# Chiluca for this sunday?



## rzozaya1969 (Nov 28, 2004)

Hey guys, how about doing Chiluca this sunday... I think we have started this on the other post (bloopers and stuff), but here it will be easier to start planning it, what do you all say?


----------



## Warp (May 24, 2004)

rzozaya1969 said:


> Hey guys, how about doing Chiluca this sunday... I think we have started this on the other post (bloopers and stuff), but here it will be easier to start planning it, what do you all say?


Warp-Clown is off for this weekend. Family issues at Veracruz will have me sweating bythe coast as opposed as sweating at Chiluca.

Have a good ride and post pics!!!


----------



## Captain Jack Sparrow (Jan 26, 2006)

Listo!


----------



## tigerdog (Mar 16, 2004)

ROCKY_RENE said:


> Listo!


Rocky Rene's back!

New wheels?


----------



## vizcaino (May 14, 2004)

rzozaya1969 said:


> Hey guys, how about doing Chiluca this sunday... I think we have started this on the other post (bloopers and stuff), but here it will be easier to start planning it, what do you all say?


Hi,

Thank you very much for the kind invitation, unfortunately I won´t be able to make it. I have to travel the next two weekends. I will join you if you organise something for march 25th or 26th.

Cheers,

Fidel.


----------



## Captain Jack Sparrow (Jan 26, 2006)

*sip*



tigerdog said:


> Rocky Rene's back!
> 
> New wheels?


again return! 

The wheels are going to wait for a month until...

I´m wait pay to me January and February 

Cheers!


----------



## rzozaya1969 (Nov 28, 2004)

ROCKY_RENE said:


> again return!
> 
> The wheels are going to wait for a month until...
> 
> ...


Are you riding this sunday? Rocky!!!!


----------



## Captain Jack Sparrow (Jan 26, 2006)

rzozaya1969 said:


> Are you riding this sunday? Rocky!!!!


Si que si!

! See you in Chiluca!!  

Quien mas esta confirmado?

Un abrazo Roberto!


----------



## tacubaya (Jan 27, 2006)

I need transport for the GT Rigida and myself hahaha


----------



## 545cu4ch (Aug 11, 2005)

I THINK I might be able to go. Ill tell you later.


----------



## mtbgiovanny (Feb 13, 2006)

I hope i'll go but i'll see if i can get transportation


----------



## FxFvD (Jan 26, 2006)

where exactly is this is where can i get a guide to get there¿?

i think i mit go


----------



## elmadaleno (Jul 8, 2005)

So where are you meeting at? at what time?


----------



## rzozaya1969 (Nov 28, 2004)

elmadaleno said:


> So where are you meeting at? at what time?

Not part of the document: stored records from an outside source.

Lemma le_halves_packed src rest : Forall is_u32 src ->
  map dist_f16_to_f32 (le_halves (length src) ((src ≫= fun v => le_bytes 2 (dist_f32_to_f16 v)) ++ rest)) = map f16_round src.
Proof.
  induction 1 as [|v src Hv _ IH]; [done|]. rewrite bind_cons, <- (assoc_L (++)). cbn [length le_halves map].
  rewrite take_app_length', drop_app_length' by by rewrite le_bytes_length. rewrite IH. f_equal.
  rewrite le_val_le_bytes, dist_f16_to_f32_eq, dist_f32_to_f16_eq, Z.mod_small by by apply f32_to_f16_u16. done.
Qed.

(** What the other side decodes: the values, to the transport's precision. *)
Lemma decode_packed bits src : dist_activation_bits_valid bits = true -> Forall is_u32 src -> zlen src * 4 <= U32_MAX ->
  dist_decode_activation_payload (packed (dist_activation_bits_or_default bits) src) bits (zlen (packed (dist_activation_bits_or_default bits) src)) =
  inr (map (transported bits) src).
Proof.
  intros Hb Hs Hl. pose proof (zlen_nonneg src) as H0. unfold U32_MAX in Hl. pose proof (bits_cases bits Hb) as Hc. cbv zeta in Hc.
  unfold dist_decode_activation_payload, dist_activation_values_from_wire_bytes. rewrite !bits_default_idemp, !valid_default, Hb, zlen_packed by done. cbn [negb orb].
  unfold transported. set (b := dist_activation_bits_or_default bits) in *.
  assert (Hn : Z.to_nat (zlen src) = length src) by (unfold zlen; lia).
  destruct Hc as [E | [E | E]]; rewrite E; [change (32 / 8) with 4 | change (16 / 8) with 2 | change (8 / 8) with 1];
    change (32 mod 8 =? 0) with true; change (16 mod 8 =? 0) with true; change (8 mod 8 =? 0) with true; cbn [Z.eqb Pos.eqb negb orb];
    rewrite Z.mod_mul, Z.div_mul by lia; cbn [Z.eqb negb]; rewrite u64_small by (unfold is_u64, U64_MAX; lia);
    rewrite (proj2 (Z.ltb_ge _ _)) by (unfold U32_MAX; lia); rewrite Hn; unfold packed; cbn [Z.eqb Pos.eqb]; f_equal.
  - rewrite le_words_image by done. by rewrite map_id.
  - rewrite <- (app_nil_r (src ≫= _)). by apply le_halves_packed.
  - rewrite take_ge by (rewrite length_map; lia). by rewrite map_map.
Qed.
(** Every worker of a chain is in the registry, its layers follow, and the last
    one gives logits or a hidden state the coordinator can finish. *)
Lemma chain_tiles ws next path uc first dup : Forall (registered s) ws -> chain s ws last next path ->
  tiles next last (entries_of uc first dup path) /\ Forall (registered s) path /\
  exists w, List.last path (WorkerEntry 0 [] [] [] 0 0 0 0 0 0 0 0 0) = w /\ (we_has_output w = 1 \/ co_local_can_output_head s = true).
Proof.
  intros Hws Hc. rewrite Forall_forall in Hws. revert first. induction Hc as [next w Hw Hst Hok Hl|next w path Hw Hst Hok Hl Hc IH]; intros first; pose proof (Hws w Hw) as Hr; pose proof Hr as [_ _ Hlay Ho _ _ _].
  - cbn [entries_of tiles route_entry ro_layer_start ro_layer_end]. split_and!; [done|unfold last in *; lia|by constructor|]. exists w. split; [done|].
    unfold dist_worker_route_candidate_ok in Hok. cbv zeta in Hok. case_if_in Hok; [done|]. rewrite (proj2 (Z.leb_le _ _)) in Hok by done. cbn [andb] in Hok.
    destruct Ho as [Ho | [Ho _]]; [|by left]. right. rewrite Ho in Hok. cbn [Z.eqb andb] in Hok. by destruct (co_local_can_output_head s).
  - destruct (IH false) as (Ht & Hf & Hlast). split_and!.
    + destruct path as [|x path]; [inversion Hc|]. cbn [entries_of tiles route_entry ro_layer_start ro_layer_end] in *. split_and!; [done|lia|exact Ht].
    + by constructor.
    + destruct path as [|x path]; [inversion Hc|]. exact Hlast.
Qed.
End Plans.
(* ===== verification/LayerSlice.v ===== *)
(** * Layer slices (ds4.c, graph backend)

    A session of a graph backend evaluates a span of tokens on a range of layers:
    from the token embeddings or from hidden states that came from elsewhere, to
    hidden states, logits, or only the KV cache.  It is what every party of a
    distributed route runs.  The checks, the timeline and the loops over the
    layers are modelled; the GPU kernels of one layer are the class
    [SliceKernels].  DeepSeek models without SSD streaming; GLM graphs, tensor
    parallelism and draft models are not modelled.  Floats are their bits. *)

From S2P Require Import Prelude.
#[local] Open Scope Z_scope.
#[local] Open Scope stdpp_scope.

(** [LC] is what the kernels read of a layer's cache; [None] is a failure of the
    device.  A hidden state has [hc_values] floats for each token. *)
Class SliceKernels (LC : Type) := {
  hc_values : Z;
  n_vocab : Z;
  empty_layer : LC;
  reset_layer : Z -> LC -> option LC;
  embed_token : Z -> option (list Z);
  embed_prompt : list Z -> option (list Z);
  decode_layer : Z -> Z -> Z -> LC -> list Z -> option (LC * list Z);
  batch_layer : Z -> Z -> list Z -> LC -> list Z -> option (LC * list Z);
  encode_output_head : list Z -> option (list Z);
  eval_token_raw_swa : (Z -> LC) -> Z -> Z -> option ((Z -> LC) * list Z);
  prefill_layer_major : (Z -> LC) -> list Z -> Z -> option ((Z -> LC) * list Z);
  gpu_synchronize : (Z -> LC) -> bool }.

Definition hidden_ok {LC} `{SliceKernels LC} (n : Z) (h : list Z) : Prop := zlen h = n * hc_values /\ Forall is_u32 h.

(** What the kernels promise: a reset layer is empty, and tensors have the size
    of the model. *)
Class SliceKernelLaws (LC : Type) `{SliceKernels LC} := {
  hc_values_positive : 0 < hc_values;
  n_vocab_range : 0 < n_vocab <= INT32_MAX;
  reset_layer_empty il c c' : reset_layer il c = Some c' -> c' = empty_layer;
  embed_token_ok token h : embed_token token = Some h -> hidden_ok 1 h;
  embed_prompt_ok tokens h : embed_prompt tokens = Some h -> hidden_ok (zlen tokens) h;
  decode_layer_ok il pos token c h c' h' : hidden_ok 1 h -> decode_layer il pos token c h = Some (c', h') -> hidden_ok 1 h';
  batch_layer_ok il pos tokens c h c' h' : hidden_ok (zlen tokens) h -> batch_layer il pos tokens c h = Some (c', h') -> hidden_ok (zlen tokens) h';
  output_head_ok h l : hidden_ok 1 h -> encode_output_head h = Some l -> zlen l = n_vocab /\ Forall is_u32 l }.

(** What a session reads of its engine. *)
Record slice_engine := SliceEngine {
  sg_is_cpu : bool;
  sg_n_layer : Z;
  sg_layer_required : Z -> bool;
  sg_token_embd : bool;
  sg_output_head : bool;
  sg_backend_name : bytes;
  sg_alloc : Z -> option (Z * Z) }.

Section Slice.
Context {LC : Type} `{SliceKernels LC} (e : slice_engine).

Record slice_session := SliceSession {
  sl_ctx_size : Z;
  sl_prefill_cap : Z;
  sl_raw_cap : Z;
  sl_checkpoint : list Z;
  sl_checkpoint_valid : bool;
  sl_mtp_draft_valid : bool;
  sl_layers : Z -> LC }.

(** [sg_alloc] is the allocation of the graph: its prefill capacity and raw rows. *)
Definition slice_session_create (ctx_size : Z) : option slice_session :=
  if ctx_size <=? 0 then None
  else '(prefill_cap, raw_cap) ← sg_alloc e ctx_size; Some (SliceSession ctx_size prefill_cap raw_cap [] false false (fun _ => empty_layer)).

Definition set_checkpoint (checkpoint : list Z) (valid : bool) (s : slice_session) : slice_session :=
  SliceSession (sl_ctx_size s) (sl_prefill_cap s) (sl_raw_cap s) checkpoint valid false (sl_layers s).
Definition set_layers (layers : Z -> LC) (s : slice_session) : slice_session :=
  SliceSession (sl_ctx_size s) (sl_prefill_cap s) (sl_raw_cap s) (sl_checkpoint s) (sl_checkpoint_valid s) (sl_mtp_draft_valid s) layers.
Definition checkpoint_lost (s : slice_session) : slice_session :=
  SliceSession (sl_ctx_size s) (sl_prefill_cap s) (sl_raw_cap s) (sl_checkpoint s) false (sl_mtp_draft_valid s) (sl_layers s).

Definition slice_invalidate (s : slice_session) : slice_session := set_checkpoint [] false s.

Definition set_layer (il : Z) (c : LC) (layers : Z -> LC) : Z -> LC := fun j => if j =? il then c else layers j.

Mada, we're meeting at 9am at the modulo de terraceria. I think that at : :

http://www.xinte.com/superh.html

and

http://www.biciymontana.com

there should be links how to get to both places.


----------



## tigerdog (Mar 16, 2004)

I hate to say this, but I'm out for tomorrow. So is Ken.

Mada, are you going? Damn, I want to see that 5 Spot!

I'm out of town next weekend too.


----------



## elmadaleno (Jul 8, 2005)

Most probably I will ride at el Desierto, going to Chiluca means its a half day trip. Tigerdog, why dont you join us there?

Cheers,

Mada


----------



## 545cu4ch (Aug 11, 2005)

Apparently, not a lot of people will be able to go tomorrow.  I think it would be better to postpone it. What about desierto? Ive never been there and I would like to see if its good.


----------



## tigerdog (Mar 16, 2004)

elmadaleno said:


> Most probably I will ride at el Desierto, going to Chiluca means its a half day trip. Tigerdog, why dont you join us there?
> 
> Cheers,
> 
> Mada


Wish I could. I've got to do some "quality time" tomorrow.


----------



## FxFvD (Jan 26, 2006)

545cu4ch said:


> Apparently, not a lot of people will be able to go tomorrow.  I think it would be better to postpone it. What about desierto? Ive never been there and I would like to see if its good.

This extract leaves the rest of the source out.